A justiça de Afrodite

Por: Bráulio Porto

 

Originalmente apresentada como uma palestra em setembro de 2007, na Certosa di San Giacomo da ilha italiana de Capri, A Justiça de Afrodite, de James Hillman, ganha finalmente sua tradução brasileira.

Se o autor já havia criticado o lugar marginal relegado à deusa na nossa civilização, em seu clássico artigo Loucura Cor-de-Rosa, ou por que Afrodite Leva os Homens à Loucura com Pornografia? de 1995, desta vez sua proposta é a de revisar as bases fundamentais da psicologia em torno de três princípios: Destino, Beleza e Justiça.

Explorando de modo pormenorizado os dois últimos temas, Hillman instiga o leitor a imaginar uma psicologia que convide Afrodite no desenvolvimento de sua teoria e prática, dado que teimam em ignorar a aspiração humana não somente por amor, mas sobretudo pela beleza. Ele compreende aquilo que denomina “uma relação infeliz” entre esta dimensão e a psicologia como o resultado de um problema mais profundo da cultura ocidental, relacionado ao dilema que dissocia a beleza da bondade e da verdade.

Esta longa tradição do pensamento teria apartado a estética da ética, a Justiça da Beleza, de tal maneira que tornou impossível pensar em algo que seja belo e bom, atraente e ético, ou que possa conceber os prazeres dos sentidos como uma via para a verdade. Corrigindo esta falha, o texto convoca a mente psicológica da Grécia clássica como modelo para evidenciar o que denomina de não separação entre o amor ou a beleza do excesso, a alegria da tragédia e o florescimento da morte.

Hillman aponta para a dominância de um controle racional nas investigações filosóficas que promove pouco espaço ao amor, analisado unicamente em termos dos estudos das emoções ou da moral. Reduzido à fisiologia ou à teologia, o amor se tornaria algo diverso da beleza, espécie de imperativo moral que trai sua natureza impulsiva. Já a beleza, se não inteiramente ignorada, permaneceria cindida entre a epistemologia da sensação ou a teoria estética, cabo de guerra que rouba seu poder de persuasão no impulsionamento do coração em direção ao amor e à justiça.

Como evidência da cisão entre estética e ética como campos de estudos distintos, o autor aponta para a distância entre os espaços de atuação da filosofia moral e do direito, reduzidos ao literalismo dos fóruns e tribunais, e as galerias de arte e salas de música nas quais a apresentação da beleza é soberana. A entrada de Afrodite requereria uma revisão radical da nossa visão de mundo, por propiciar a combinação entre a Beleza e a Justiça.
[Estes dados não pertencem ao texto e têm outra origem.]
Lemma rtmp_runloop_ends_witness :
  ∃ s' e, @RunLoop bele_impl buffer_impl _ record_msg 6 (@NewChunkComposer buffer_impl) [7; 1; 2; 3; 255] [] =
    (s', Fail e) ∧ e ≠ OutOfFuel.
Proof.
  apply (rtmp_runloop_ends bele_impl_laws buffer_impl_laws record_msg [7; 1; 2; 3; 255] []).
  - intros m s. left. by do 2 eexists.
  - repeat constructor; lia.
  - reflexivity.
Defined.

Lemma rtmp_ts_max_lost_witness :
  ∃ wire e, @message2Chunks bele_impl [23; 1; 0; 0; 0; 7] (demo_h 7 16777215 6) None 128 = Ret wire ∧
    @RunLoop_step bele_impl buffer_impl _ record_msg (@NewChunkComposer buffer_impl) wire [] = ([], Fail e) ∧
    (e = EOF ∨ e = UnexpectedEOF).
Proof.
  apply (rtmp_ts_max_lost bele_impl_laws buffer_impl_laws record_msg [23; 1; 0; 0; 0; 7]
    (demo_h 7 16777215 6) 128); try reflexivity; try (simpl; lia).
  - apply demo_h_ok; unfold csid_ok; lia.
  - repeat constructor; lia.
Defined.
No incessante movimento de re-visão da sua psicologia, Hillman propõe a dissolução entre as barreiras erigidas entre o ético e o estético. Ele afirma que “a atenção à estética é um comportamento ético e o comportamento ético é uma manifestação estética”, em um mundo que não se reduziria a ser um problema a se resolver, mas acima de tudo se constituiria como um espetáculo a ser apreciado.

Diante da fenomenologia que cerca a figura de Afrodite, a questão da complicação como método de uma inteligência renascentista é apreciada na forma de uma ferramenta de intensificação de sua complexidade. Aqui, a clareza das distinções aleijaria seu poder estético ou poético, dado que a confusão da imaginação se caracterizará como um elemento definidor fundamental.

Enquanto uma designação arquetípica de beleza, referente ao que chama de “intensificação divina das coisas terrenas”, Hillman reconhece a presença do brilho dourado e o sorriso de Afrodite, para cuja intensidade estética se sobrepõe também uma força moral, necessária de ser reconhecida e respondida. Trazendo a beleza contida nas imagens oníricas como a contribuição humana ao cosmos venusiano, seu entendimento é de que mais além da busca de sentido para servir à vida, o que se pede é a imersão e reação às mesmas enquanto eventos estéticos.

 

 

 


Bráulio Porto é psicanalista junguiano de crianças, adolescentes e adultos pelo C.G. Jung Institut-Zürich, Suíça. Membro da International Association for Analytical Psychology – IAAP. Graduado e Mestre em psicologia pela Universidade de São Paulo – USP. Especialista em psicologia analítica junguiana pela Universidade Estadual de Campinas – UNICAMP. Membro fundador do Instituto Mantiqueira de Psicologia Arquetípica – IMPAR. Doutorando em psicologia na Universidade de São Paulo – USP.